Pascoli e Barga, nel centenario della morte nel paese dove è sepolto

Scritto da Gabriele Parenti |    Aprile 2012    |    Pag.

Giornalista professionista e regista radiotelevisivo, Gabriele Parenti ha realizzato vari programmi per le reti nazionali della Rai (Intercity-cultura, Learning, Speranze d'Italia) e per Rai International. Autore di documentari e di docu-fiction, attualmente coordina i programmi culturali della Sede Rai di Firenze. Ha svolto attività di ricerca presso l'Istituto di Filosofia del Diritto e di Studi storico-politici dell'Università di Pisa; tiene workshop e seminari nelle Università di Firenze, Pisa e Siena. Tra i suoi libri: Il pensiero dell'esilio (1986); La Sfida.
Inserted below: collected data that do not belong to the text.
(** * Multi-system personality conversion engine: a shallow embedding

    The development follows the TypeScript sources

      - [src/lib/personality-engine.ts]  (class [PersonalityEngine])
      - [src/lib/mbti-converter.ts]      (class [MBTIConverter])
      - [src/lib/hexaco-calculator.ts]   (class [HEXACOCalculator])
      - the cross-system validator       (class [CrossSystemValidator])
      - the Dark Triad calculator        (class [DarkTriadCalculator])
      - [src/types/personality.ts]       (the profile interfaces)

    Every class of static methods becomes a Rocq module of the same name
    and every method a definition of the same name.

    Numbers.  A JavaScript [number] is modelled by the type [JS.value]:
    a finite number is an exact rational ([Num q]); [NaN] and the
    [undefined] obtained by reading an absent property are kept as
    separate constructors, because the validation of the input decides on
    them.  Rounding of IEEE doubles, overflow and infinities are not
    modelled: arithmetic on finite numbers is exact, as in the data model
    of the specification ("real numbers constrained to a closed
    interval"). *)

From Stdlib Require Import QArith Qminmax Qabs Qround Lqa.
From Stdlib Require Import ZArith NArith List String Ascii Bool Arith Lia.
Import ListNotations.

Open Scope Q_scope.
Lemma result_record_has_no_invalid_split_witness :
  invalid_train_file_path (artifact_of validator true) = None
  /\ invalid_test_file_path (artifact_of validator true) = None
  /\ (exists evs,
        trace (snd (initiate_data_validation validator
                      (world_of train_bytes test_bytes)))
        = (trace (world_of train_bytes test_bytes) ++ evs
           ++ [EvLog (LogCompleted (artifact_of validator true))])%list
        /\ (forall a, EvLog (LogCompleted a) ∉ evs)
        /\ (forall path df, EvToCsv path df ∈ evs ->
              path = "artifacts/validated/train.csv"
              \/ path = "artifacts/validated/test.csv"))
  /\ (forall path,
        path <> "artifacts/drift_report/report.yaml" ->
        path <> "artifacts/validated/train.csv" ->
        path <> "artifacts/validated/test.csv" ->
        files (snd (initiate_data_validation validator
                      (world_of train_bytes test_bytes))) !! path
        = files (world_of train_bytes test_bytes) !! path).
Proof.
  exact (@result_record_has_no_invalid_split env validator
           (world_of train_bytes test_bytes) (artifact_of validator true)
           (snd (initiate_data_validation validator
                   (world_of train_bytes test_bytes)))
           fixture_run).
Defined.




(** ** Where the specification and the code part *)


(** Against C4 as stated: the second row of the train file has no value
    for ["a"]; pandas reads the cell as NaN and the KS routine returns NaN
    for the column.  Drift detection returns [True], the run returns with
    validation status [True], and the report they write records NaN as the
    p-value of ["a"], which is not in [0,1]. *)
Lemma nan_p_value_is_recorded :
  @csv_parse Propagating.nan_env Propagating.gap_bytes
  = inr Propagating.gap_table
  /\ fst (@detect_dataset_drift Propagating.nan_env validator
            Propagating.gap_table train_table threshold_default
            (world_of Propagating.gap_bytes test_bytes))
     = inr true
  /\ files (snd (@detect_dataset_drift Propagating.nan_env validator
                   Propagating.gap_table train_table threshold_default
                   (world_of Propagating.gap_bytes test_bytes)))
       !! "artifacts/drift_report/report.yaml"
     = Some (dump [("a", {| p_value := nan; drift_status := false |});
                   ("b", {| p_value := 1; drift_status := false |})])
  /\ fst (@initiate_data_validation Propagating.nan_env validator
            (world_of Propagating.gap_bytes test_bytes))
     = inr (artifact_of validator true)
  /\ files (snd (@initiate_data_validation Propagating.nan_env validator
                   (world_of Propagating.gap_bytes test_bytes)))
       !! "artifacts/drift_report/report.yaml"
     = Some (dump [("a", {| p_value := nan; drift_status := false |});
                   ("b", {| p_value := 1; drift_status := false |})])
  /\ ((0 <=? nan) && (nan <=? 1))%float = false.
Proof. repeat split; vm_compute; reflexivity. Qed.
(** * Byte-budgeted animated thumbnails: the quality allocation passes

    A shallow embedding of [thumbnailer_slope_optim.cc] (the slope-optimised
    pass, the refinement pass, the extra top-up pass and the driver that
    chains them) and of [AnimData2Frames], [AnimData2PSNR] and
    [CompareThumbnail] from [thumbnailer_utils.cc].

    Conventions of the embedding.
    - [int] values are mathematical integers: sizes, budgets and qualities
      are taken inside the range where C++ [int] arithmetic does not
      overflow and where conversions between [int] and [size_t] keep the
      value. Integer division is C++ division ([Z.quot], truncating).
    - [float] is IEEE-754 binary32, computed with the executable
      specification of the Standard Library ([SpecFloat], [prec = 24],
      [emax = 128], round to nearest even); [double] is binary64.
    - The codec, the container assembler and the decoder are outside the
      repository: they are parameters of the development.
    - [std::sort] is modelled by an insertion sort. The standard leaves
      open the order of elements that compare equivalent: the model keeps
      them in their order, the library may not, so that statements on the
      frames after the sort of lines 123-126 are made up to the order of
      frames with the same timestamp. The standard defines no result when
      the comparison is not a strict weak ordering of the values, as for
      floats different from each other with a NaN among them: sorting the
      slopes is undefined behaviour then.
    - The tests [size <= byte_budget_] of lines 165, 252 and 307 compare a
      [size_t] with an [int], which C++ converts to [size_t]; they are the
      comparison of the two numbers when [byte_budget_] is not negative,
      and the properties of the buffer are stated for such budgets. *)

From Stdlib Require Import ZArith Lia List Bool Floats.SpecFloat Sorting.Sorted.
From stdpp Require Import base list.
Import ListNotations.
Local Open Scope Z_scope.

(** ** Single and double precision numbers *)

Module F32.
Definition prec : Z := 24.
Definition emax : Z := 128.
Definition sub : spec_float -> spec_float -> spec_float := SFsub prec emax.
Definition div : spec_float -> spec_float -> spec_float := SFdiv prec emax.
Definition ltb : spec_float -> spec_float -> bool := SFltb.
Definition leb : spec_float -> spec_float -> bool := SFleb.
Definition eqb : spec_float -> spec_float -> bool := SFeqb.
(** [float(z)] for an [int] z. *)
Definition of_int (z : Z) : spec_float := binary_normalize prec emax z 0 false.
Definition zero : spec_float := S754_zero false.
Definition one : spec_float := of_int 1.
Definition is_nan (x : spec_float) : bool :=
  match x with S754_nan => true | _ => false end.
Definition is_finite (x : spec_float) : bool :=
  match x with S754_zero _ | S754_finite _ _ _ => true | _ => false end.
End F32.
Il pensiero e il coraggio di Robert Kennedy (1999); Il sogno e la memoria (2000); Il lato oscuro (2002); Sui crinali della storia (2005); Oltre l'immagine (2006).

"Venni a Barga, vidi che c'era bello e sostai". Con questa frase, semplice ma incisiva, Giovanni Pascoli descrisse il primo incontro con la valle del Serchio che, dal 1895, divenne la sua dimora prediletta.
L'intera Toscana era considerata da Pascoli la terra "con più spirabili aere", ma fu soprattutto l'alta valle del Serchio, immortalata dal poeta nei Canti di Castelvecchio, il luogo dove riuscì a ricostruire l'agognato nido familiare distrutto molti anni prima dal luttuoso evento ricordato ne La cavallina storna.
Castelvecchio fu, per lui, ben più di una dimora: era una dimensione spirituale, la misura del "suo mondo"; e anche quando, per motivi d'insegnamento, dovette risiedere in varie città, appena poteva, tornava tra i monti della "sua" Garfagnana. Ha scritto in proposito Mario Luzi: "tutto ciò che tende a strapparlo di lì in qualche misura lo ferisce".
Il rapporto con la Toscana iniziò nel 1884, quando Pascoli fu trasferito a Massa al liceo Pellegrino Rossi; poi a Livorno, al liceo G.B. Niccolini e al collegio dell'Ardenza.
Dieci anni dopo, acquistò una villa di campagna a Castelvecchio, presso Barga, oggi monumento nazionale e sede del museo a lui dedicato.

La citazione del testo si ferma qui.